> Exercise goal
The expected answer is the set of lines in the data below between the line holding "rewrite Hm. cbn" and the line holding "rewrite (seek_read_drop path", inclusive, written out exactly.

Stored data

[Start of section]

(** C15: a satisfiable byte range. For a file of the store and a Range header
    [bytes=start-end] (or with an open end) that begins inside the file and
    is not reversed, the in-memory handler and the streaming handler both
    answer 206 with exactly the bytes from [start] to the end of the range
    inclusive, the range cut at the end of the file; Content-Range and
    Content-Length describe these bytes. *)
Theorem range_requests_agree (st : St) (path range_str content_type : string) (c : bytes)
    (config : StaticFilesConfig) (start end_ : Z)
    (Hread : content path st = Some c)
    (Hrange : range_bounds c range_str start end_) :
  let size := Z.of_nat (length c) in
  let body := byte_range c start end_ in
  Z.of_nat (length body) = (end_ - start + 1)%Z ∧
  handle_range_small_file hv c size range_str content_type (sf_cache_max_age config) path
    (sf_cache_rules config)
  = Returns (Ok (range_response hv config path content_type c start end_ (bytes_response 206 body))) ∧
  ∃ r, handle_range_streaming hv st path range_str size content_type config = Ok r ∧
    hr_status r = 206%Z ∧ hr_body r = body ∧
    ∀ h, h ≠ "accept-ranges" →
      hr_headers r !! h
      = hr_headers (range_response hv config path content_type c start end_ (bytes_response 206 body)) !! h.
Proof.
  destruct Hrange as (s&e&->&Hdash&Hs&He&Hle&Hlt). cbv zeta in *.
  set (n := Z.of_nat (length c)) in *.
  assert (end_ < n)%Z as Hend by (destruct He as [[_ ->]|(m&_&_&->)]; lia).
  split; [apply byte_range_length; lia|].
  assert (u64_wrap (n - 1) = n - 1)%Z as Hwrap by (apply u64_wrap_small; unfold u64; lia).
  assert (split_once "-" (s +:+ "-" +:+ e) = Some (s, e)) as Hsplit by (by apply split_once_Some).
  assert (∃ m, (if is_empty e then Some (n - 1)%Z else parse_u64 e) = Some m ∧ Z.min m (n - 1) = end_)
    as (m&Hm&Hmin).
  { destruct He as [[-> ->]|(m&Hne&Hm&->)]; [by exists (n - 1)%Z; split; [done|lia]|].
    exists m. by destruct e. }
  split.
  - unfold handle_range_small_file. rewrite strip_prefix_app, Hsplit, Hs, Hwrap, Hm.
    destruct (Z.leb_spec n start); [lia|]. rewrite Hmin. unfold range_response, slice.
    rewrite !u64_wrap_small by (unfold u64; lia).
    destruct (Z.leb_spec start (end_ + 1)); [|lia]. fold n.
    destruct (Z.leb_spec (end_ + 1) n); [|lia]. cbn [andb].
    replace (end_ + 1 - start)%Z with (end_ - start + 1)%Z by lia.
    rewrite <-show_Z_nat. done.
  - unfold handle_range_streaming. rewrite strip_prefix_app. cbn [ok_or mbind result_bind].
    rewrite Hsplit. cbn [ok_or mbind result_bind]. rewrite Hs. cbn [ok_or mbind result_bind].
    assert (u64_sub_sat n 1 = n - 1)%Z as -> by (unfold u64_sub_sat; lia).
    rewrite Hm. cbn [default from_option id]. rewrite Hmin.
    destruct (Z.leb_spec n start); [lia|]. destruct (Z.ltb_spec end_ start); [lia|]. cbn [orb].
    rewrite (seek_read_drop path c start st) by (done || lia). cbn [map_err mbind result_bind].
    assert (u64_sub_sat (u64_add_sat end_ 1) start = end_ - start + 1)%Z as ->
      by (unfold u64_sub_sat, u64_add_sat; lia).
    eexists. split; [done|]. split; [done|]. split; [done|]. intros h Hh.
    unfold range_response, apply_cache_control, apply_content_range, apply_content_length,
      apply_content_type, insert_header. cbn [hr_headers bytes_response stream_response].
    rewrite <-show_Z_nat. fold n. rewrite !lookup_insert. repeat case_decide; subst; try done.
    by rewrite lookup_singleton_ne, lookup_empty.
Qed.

[End of section]
[Start of section]

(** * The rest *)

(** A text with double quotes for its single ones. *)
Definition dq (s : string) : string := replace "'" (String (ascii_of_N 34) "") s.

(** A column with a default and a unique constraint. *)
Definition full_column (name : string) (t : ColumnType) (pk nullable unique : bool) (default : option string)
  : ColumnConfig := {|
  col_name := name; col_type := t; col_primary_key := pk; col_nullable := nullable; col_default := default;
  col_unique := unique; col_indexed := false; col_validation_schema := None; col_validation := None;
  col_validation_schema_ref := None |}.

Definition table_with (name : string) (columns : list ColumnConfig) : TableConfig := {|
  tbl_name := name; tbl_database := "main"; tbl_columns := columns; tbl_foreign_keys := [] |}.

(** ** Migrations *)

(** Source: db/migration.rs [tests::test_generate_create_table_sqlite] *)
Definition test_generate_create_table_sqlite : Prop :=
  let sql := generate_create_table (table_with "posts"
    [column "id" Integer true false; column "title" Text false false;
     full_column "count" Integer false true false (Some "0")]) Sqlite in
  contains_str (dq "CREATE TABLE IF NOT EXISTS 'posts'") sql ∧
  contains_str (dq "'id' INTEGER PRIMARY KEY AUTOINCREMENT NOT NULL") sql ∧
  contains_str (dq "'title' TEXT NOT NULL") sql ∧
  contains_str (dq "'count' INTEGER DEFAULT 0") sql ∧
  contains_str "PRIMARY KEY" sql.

[End of section]

> Answer section
    rewrite Hm. cbn [default from_option id]. rewrite Hmin.
    destruct (Z.leb_spec n start); [lia|]. destruct (Z.ltb_spec end_ start); [lia|]. cbn [orb].
    rewrite (seek_read_drop path c start st) by (done || lia). cbn [map_err mbind result_bind].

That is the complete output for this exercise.